For each line below with the word "configuration", write out a copy.

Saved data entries
◆ ◆ ◆

(* ===== verification/MutexTheorems.v ===== *)
(** * What mutexes promise

    The theorems about every reachable configuration of [MutexSystem], and a run of
    two threads that compete for a mutex. *)

From S2P Require Import Prelude Links Kernel RoundRobin TaskQueue TaskQueueProofs KernelExample Mutex MutexProofs MutexSystem.

Definition is_ret {A} (o : outcome A) : Prop := ∃ a, o = Ret a.

Lemma is_ret_wp {S A} (c : M S A) s Q : wp c s Q → is_ret (c s).
Proof. intros (a & s' & E & _)%wp_iff. by eexists. Qed.

Section theorems.
Context {E : Type} {KE : KernelEnv E} {KL : KernelEnvLaws E} {TL : TaskLayout}.

(** C3: In every configuration reached by creating, locking, unlocking and
    destroying mutexes with preemption between the calls, at most one thread has been
    told that it holds a given mutex, and the kernel's record of the holder agrees. *)
Theorem mutex_exclusion (c : mconf (E := E)) :
  mreach c →
  (∀ t1 t2 id, (t1, id) ∈ mc_holds c → (t2, id) ∈ mc_holds c → t1 = t2) ∧
  (∀ t id, (t, id) ∈ mc_holds c → ∃ m x, mutex_at (mc_kernel c) !! m = Some x ∧ mutex_id x = id ∧ owner_thread x = t).
Proof.
  intros (R & Q & L & Hi)%mreach_good. pose proof (mi_links _ _ _ _ _ _ Hi) as Hl.
  assert (∀ t id, (t, id) ∈ mc_holds c → ∃ m, mview (mc_kernel c) m = Some (id, t)) as Hv by (intros t id Hh; by apply (ml_holds _ _ _ _ _ Hl)).
  split.
  - intros t1 t2 id H1 H2. destruct (Hv _ _ H1) as [m1 V1], (Hv _ _ H2) as [m2 V2].
    pose proof (ml_unique _ _ _ _ _ Hl m1 m2 id t1 t2 V1 V2) as <-. congruence.
  - intros t id Hh. destruct (Hv _ _ Hh) as (m & (x & Ex & [= -> ->])%fmap_Some). eauto.
Qed.

(** C19: A thread that was blocked in [syscall_mutex_lock] holds the mutex when it
    runs again: [mutex_lock] then returns 0 without blocking a second time, and does
    not touch a mutex that has been freed. *)
Theorem mutex_handover (c : mconf (E := E)) (id m sp : Z) :
  mreach c → curr_proc (mc_kernel c) ≠ main_thread → mc_cont c !! curr_proc (mc_kernel c) = Some (KLock id m) →
  ∃ s', lock_resume id m sp (mc_kernel c) = Ret (SDone 0, s') ∧
    (λ x, (mutex_id x, owner_thread x)) <$> mutex_at s' !! m = Some (id, curr_proc (mc_kernel c)).
Proof.
  intros (R & Q & L & Hi)%mreach_good Hne HC.
  pose proof (minv_resume _ _ _ _ _ _ id m sp Hi Hne HC) as (r & s' & Er & -> & Hv & _)%wp_iff. eauto.
Qed.

(** C20: In every reachable configuration [mutex_lock] and [mutex_unlock] return to
    their caller or switch to another thread, and the timer can preempt any thread:
    no call follows a bad pointer or loops for ever. *)
Theorem mutex_calls_return (c : mconf (E := E)) (id sp : Z) :
  mreach c →
  is_ret (yield sp (mc_kernel c)) ∧
  (curr_proc (mc_kernel c) ≠ main_thread → mc_cont c !! curr_proc (mc_kernel c) = None →
     is_ret (syscall_mutex_lock id sp (mc_kernel c)) ∧ is_ret (syscall_mutex_unlock id (mc_kernel c))).
Proof.
  intros (R & Q & L & Hi)%mreach_good. split.
  - eapply is_ret_wp, minv_yield, Hi.
  - intros Hne HC. split; [eapply is_ret_wp, minv_lock|eapply is_ret_wp, minv_unlock]; done.
Qed.
End theorems.

(** ** A run *)

Inductive mop := OLock (id : Z) | OResume | OUnlock (id : Z) | OCreate | OYield.

(** Runs a call of the current thread, or a preemption. *)
Definition mdo (op : mop) (c : mconf (E := toy)) : option (mconf (E := toy)) :=
  let '(MConf s C H) := c in
  let free := bool_decide (curr_proc s ≠ main_thread) && bool_decide (C !! curr_proc s = None) in
  match op with
  | OLock id => if free then
      match syscall_mutex_lock id 0 s with
      | Ret (r, s') => Some (MConf s' (call_conts (curr_proc s) r C) (call_holds (curr_proc s) id r H))
      | _ => None
      end else None
  | OResume =>
      match C !! curr_proc s with
      | Some (KLock id m) => if bool_decide (curr_proc s ≠ main_thread) then
          match lock_resume id m 0 s with
          | Ret (r, s') => Some (MConf s' (call_conts (curr_proc s) r C) (call_holds (curr_proc s) id r H))
          | _ => None
          end else None
      | _ => None
      end
  | OUnlock id => if free then
      match syscall_mutex_unlock id s with
      | Ret (r, s') => Some (MConf s' C (if r =? 0 then H ∖ {[ (curr_proc s, id) ]} else H))
      | _ => None
      end else None
  | OCreate => if free && bool_decide (mutex_at s !! toy_next (env s) = None) && (0 <? next_mutex_id s) && (next_mutex_id s <? 2 ^ 64 - 1) then
      match syscall_mutex_create s with Ret (_, s') => Some (MConf s' C H) | _ => None end else None
  | OYield => match yield 0 s with Ret (_, s') => Some (MConf s' C H) | _ => None end
  end.

Lemma mdo_step op c c' : mdo op c = Some c' → mstep c c'.
Proof.
  destruct c as [s C H]. destruct op as [id| |id| |]; cbn [mdo].
  - destruct (bool_decide _ && _) eqn:Eb; [|done]. apply andb_true_iff in Eb as [E1%bool_decide_eq_true E2%bool_decide_eq_true].
    destruct (syscall_mutex_lock id 0 s) as [[r s']| |] eqn:Er; [|done..]. intros [= <-]. by eapply step_lock.
  - destruct (C !! curr_proc s) as [[id m| |]|] eqn:Ec; [|done..]. case_bool_decide as E1; [|done].
    destruct (lock_resume id m 0 s) as [[r s']| |] eqn:Er; [|done..]. intros [= <-]. by eapply step_resume.
  - destruct (bool_decide _ && _) eqn:Eb; [|done]. apply andb_true_iff in Eb as [E1%bool_decide_eq_true E2%bool_decide_eq_true].
    destruct (syscall_mutex_unlock id s) as [[r s']| |] eqn:Er; [|done..]. intros [= <-]. by eapply step_unlock.
  - destruct (_ && _) eqn:Eb; [|done]. apply andb_true_iff in Eb as [Eb H4%Z.ltb_lt]. apply andb_true_iff in Eb as [Eb H3%Z.ltb_lt].
    apply andb_true_iff in Eb as [Eb H2%bool_decide_eq_true]. apply andb_true_iff in Eb as [E1%bool_decide_eq_true E2%bool_decide_eq_true].
    destruct (syscall_mutex_create s) as [[r s']| |] eqn:Er; [|done..]. intros [= <-]. by eapply step_create.
  - destruct (yield 0 s) as [[r s']| |] eqn:Er; [|done..]. intros [= <-]. by eapply step_yield.
Qed.

Fixpoint mdos (ops : list mop) (c : mconf (E := toy)) : option (mconf (E := toy)) :=
  match ops with
  | [] => Some c
  | op :: ops => match mdo op c with Some c => mdos ops c | None => None end
  end.

Lemma toy_start : mstart toy_kernel toy_ring (λ _, []).
Proof.
  split; [apply toy_tasks|done| |by right; left| |done].
  - split; [done|]. split; [by eexists|]. split; [|intros q; apply not_elem_of_nil]. by apply (bool_decide_unpack _).
  - intros p o. revert p o. change (map_Forall (λ _ o, exiting o = 0) (process_at toy_kernel)). apply (bool_decide_unpack _). vm_compute. exact I.
Qed.

Lemma mdos_reach ops c : mdos ops (MConf toy_kernel ∅ ∅) = Some c → mreach c.
Proof.
  intros Hd. exists toy_kernel, toy_ring, (λ _, []). split; [apply toy_start|]. revert Hd. generalize (MConf toy_kernel ∅ ∅).
  induction ops as [|op ops IH]; intros c0; cbn; [by intros [= ->]|].
  destruct (mdo op c0) as [c1|] eqn:E1; [|done]. intros Hd. eapply rtc_l; [by eapply mdo_step|auto].
Qed.

(** The first thread creates and locks a mutex, the second waits for it and is given it. *)
Definition compete : list mop := [OCreate; OLock 1; OYield; OLock 1].
Definition given : list mop := compete ++ [OUnlock 1; OYield].

Definition after (ops : list mop) : mconf (E := toy) := default (MConf toy_kernel ∅ ∅) (mdos ops (MConf toy_kernel ∅ ∅)).

Lemma mutex_exclusion_witness :
  mdos compete (MConf toy_kernel ∅ ∅) = Some (after compete) ∧ mc_holds (after compete) = {[ (0x1000, 1) ]} ∧
  ∃ m x, mutex_at (mc_kernel (after compete)) !! m = Some x ∧ mutex_id x = 1 ∧ owner_thread x = 0x1000.
Proof.
  assert (mdos compete (MConf toy_kernel ∅ ∅) = Some (after compete)) as E1 by (vm_compute; reflexivity).
  assert (mc_holds (after compete) = {[ (0x1000, 1) ]}) as E2 by (vm_compute; reflexivity).
  split; [exact E1|]. split; [exact E2|].
  apply (mutex_exclusion (after compete)); [exact (mdos_reach compete _ E1)|]. rewrite E2. by apply elem_of_singleton.
Defined.

Lemma mutex_handover_witness :
  ∃ s', lock_resume 1 0x20000 0 (mc_kernel (after given)) = Ret (SDone 0, s') ∧
    (λ x, (mutex_id x, owner_thread x)) <$> mutex_at s' !! 0x20000 = Some (1, 0x2000).
Proof.
  assert (mdos given (MConf toy_kernel ∅ ∅) = Some (after given)) as E1 by (vm_compute; reflexivity).
  assert (curr_proc (mc_kernel (after given)) = 0x2000) as E2 by (vm_compute; reflexivity).
  pose proof (mutex_handover (after given) 1 0x20000 0 (mdos_reach given _ E1)) as Hh. rewrite E2 in Hh.
  apply Hh; [by apply (bool_decide_unpack _)|vm_compute; reflexivity].
Defined.

Lemma mutex_calls_return_witness :
  is_ret (syscall_mutex_lock 1 0 (mc_kernel (after [OCreate; OLock 1; OYield]))).
Proof.
  set (ops := [OCreate; OLock 1; OYield]).
  assert (mdos ops (MConf toy_kernel ∅ ∅) = Some (after ops)) as E1 by (vm_compute; reflexivity).
  assert (curr_proc (mc_kernel (after ops)) = 0x2000) as E2 by (vm_compute; reflexivity).
  destruct (mutex_calls_return (after ops) 1 0 (mdos_reach ops _ E1)) as [_ Hc]. rewrite E2 in Hc.
  apply Hc; [by apply (bool_decide_unpack _)|vm_compute; reflexivity].
Defined.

◆ ◆ ◆

SOLUTION
    The theorems about every reachable configuration of [MutexSystem], and a run of
(** C3: In every configuration reached by creating, locking, unlocking and
(** C20: In every reachable configuration [mutex_lock] and [mutex_unlock] return to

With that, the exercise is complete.